I Guess This Is Goodbye: Your Baby Is Leading Me Into The Darkness With A Death Grip On My Index Finger
Goodbye from the void.

If you’re reading this, it’s probably too late. I left you this note because I don’t know if or when I’ll be seeing you again. All I can do now is hope and pray for my safety and well-being, and be grateful for the beautiful life I’ve lived. You see, I don’t know where my fate lies, as your baby has taken me by the index finger and is leading me off into the great unknown.
She knew exactly what she was doing the moment her death grip encapsulated my pointer finger. I was blissfully ignorant for a fleeting moment until we slowly walked past her play kitchen, out of the living room, and to the outer edges of the pool of light coming through the crack in the door. It was in this moment that I knew I’d soon meet whatever fate lies before me. We’ve headed down an inescapable path and you’re not exactly here to save me from the clutches of your baby.
“Just wriggle your finger free”, is what you’re probably thinking right now, as you read this whenever you return the living room your daughter took me from. This is where our roles as “parent” and “innocent and unarmed party guest” diverge. You may be able to free yourself from your child’s tight grasp, trigger an explosive cry, and mend the temporarily broken trust by feeding her her next meal or cradling her to sleep at night, but I did not birth this tiny human and resultantly am being led into the vast void.
I don’t think you’re aware of the lengths to which I have gone to try and distract your tiny being from leading me off into the unending darkness, but the sheer number of times I’ve performed “The Itsy Bitsy Spider” with my one free hand will give you a good idea.
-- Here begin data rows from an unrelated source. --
(** One event on a channel that idles with its gate off. *)
Lemma step_idle_a e g :
  gate_stays_off_a e ->
  phase (pulse_ch_a g) = PH_GAP -> gate (pulse_ch_a g) = 0 ->
  phase (pulse_ch_a (step e g)) = PH_GAP /\ gate (pulse_ch_a (step e g)) = 0 /\
  (e = IsrA -> OCR1A (step e g) = 250).
Proof.
  intros He Hp Hg. destruct e; cbn [step gate_stays_off_a] in *.
  - unfold isr_timer1_compa. rewrite Hp. cbv zeta.
    rewrite latch_gate, Hg. cbn [nonzero negb Z.eqb].
    change (negb (negb (0 =? 0))) with false. cbv iota.
    cbn [pulse_ch_a set_ocr1a set_OCR1A set_PORTB set_ch_a OCR1A].
    rewrite latch_phase, latch_gate. repeat split; auto.
  - unfold isr_timer2_comp.
    assert (Hfr : forall g', pulse_ch_a g' = pulse_ch_a g ->
              phase (pulse_ch_a g') = PH_GAP /\ gate (pulse_ch_a g') = 0 /\
              (IsrB = IsrA -> OCR1A g' = 250)).
    { intros g' ->. repeat split; auto. discriminate. }
    destruct (phase (pulse_ch_b g)); cbv zeta;
      repeat match goal with |- context [if ?b then _ else _] => destruct b end;
      apply Hfr; reflexivity.
  - unfold pulse_set_width_a. cbn. repeat split; auto; discriminate.
  - unfold pulse_set_width_b. cbn. repeat split; auto; discriminate.
  - unfold pulse_set_frequency_a. cbn. repeat split; auto; discriminate.
  - unfold pulse_set_frequency_b. cbn. repeat split; auto; discriminate.
  - subst on. unfold pulse_set_gate_a. cbn. repeat split; auto; discriminate.
  - unfold pulse_set_gate_b. cbv zeta. destruct (nonzero on); cbn; repeat split; auto; discriminate.
Qed.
I even tried to make a pit stop at her play kitchen when we came to it, but all I got out of that detour was a wooden block of Swiss cheese forced into my digestive tract and a tighter grip on my forefinger.
So with this, I accept my fate. I have realized that whatever fate lies before me is bigger than me and my individuality. Despite her struggle with the laws of gravity, this baby KNOWS things greater than I ever could. I’m not trying to insult her work. I’ll no longer resist her grasp. I cannot and will not deny her the greatest joy of all — leading another human straight into the vast unknown.
As I am led off beyond the reach of the pools of light emanating from your house, beyond to a place we can only assume she knows the secrets of, I shed a tear. Don’t you fret, though. I have come to terms with my destiny and have no fear that your baby will return and carry on with her life and this prophecy without me. I just ask that you remember me and my sacrificial soul when I’ve gone into the void.
Now the darkness has begun to overtake us, and your baby is giggling with a knowing grin. Actually…her eyes have begun to glow. Maybe you should get that checked out when she gets back later?
Anyway, I guess this is my cue to wrap up my goodbye, so let me just say that it’s been an honor to aid your baby in serving whatever greater power it is she serves. I’m sure you’ll be thrilled to know that your child was the one chosen as the next cultivator of souls for a realm beyond the reaches of human comprehension. I hope you find this note wherever I’ve dropped it because I can’t exactly determine where we’re at due to the glowing ominous portal right in front of me. Your baby’s babble has transformed into a deep, chaotic laugh and the glow of her eyes has become a fiery red so I’m gonna go ahead and leave you with my last words in this dimension: you really owe me for this.